** Problem to work on **
Up to the line containing "vm_compute. do 3", nothing is kept; from that line through the end of the data below, output every line exactly.

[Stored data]

##########

Lemma consistent_unit_has_no_findings_witness :
  let cfg := sample_config [] SPHINX FULL_DESCRIPTION in
  FunctionDescription.docstring documented_function = Some "documented"
  /\ consistent SPHINX documented_docstring documented_function
  /\ appended (run_checks sample_code (always documented_docstring)
                          (always documented_docstring) documented_function)
              (__init__ cfg false) = [].
Proof.
  intros cfg. split; [reflexivity|].
  assert (Hc : consistent SPHINX documented_docstring documented_function).
  { split; [reflexivity|]. split.
    { intros [|i] name declared documented Hname Htype Hdoc;
        [|by destruct i].
      injection Hname as <-. injection Htype as <-.
      vm_compute in Hdoc. by injection Hdoc. }
    split.
    { intros name. unfold documented_type. simpl.
      destruct (decide ("x" = name)); discriminate. }
    split; [reflexivity|]. split.
    { intros declared documented Hdecl [Hdoc _].
      injection Hdecl as <-. vm_compute in Hdoc. by injection Hdoc. }
    split; [reflexivity|]. split; [by vm_compute|].
    split; [reflexivity|].
    intros _ n Hn. vm_compute in Hn. discriminate. }
  split; [exact Hc|].
  exact (consistent_unit_has_no_findings
           sample_code (always documented_docstring)
           (always documented_docstring) (__init__ cfg false)
           documented_function "documented" documented_docstring
           eq_refl eq_refl Hc).
Defined.

Lemma google_reports_no_variable_witness :
  let cfg := sample_config [] GOOGLE FULL_DESCRIPTION in
  let run := run_checks sample_code (always stale_docstring)
                        (always stale_docstring) stale_function in
  let e := MissingReturnError (FunctionDef.mk "g" 12) in
  style (config (__init__ cfg false)) = GOOGLE
  /\ e ∈ appended run (__init__ cfg false)
  /\ DarglintError.cls e <> ExcessVariable.
Proof.
  intros cfg run e. split; [reflexivity|].
  assert (He : e ∈ appended run (__init__ cfg false)).
  { vm_compute. do 3 right. left. }
  split; [exact He|].
  exact (google_reports_no_variable
           sample_code (always stale_docstring) (always stale_docstring)
           (__init__ cfg false) stale_function e eq_refl He).
Defined.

##########

** Written response **
  { vm_compute. do 3 right. left. }
  split; [exact He|].
  exact (google_reports_no_variable
           sample_code (always stale_docstring) (always stale_docstring)
           (__init__ cfg false) stale_function e eq_refl He).
Defined.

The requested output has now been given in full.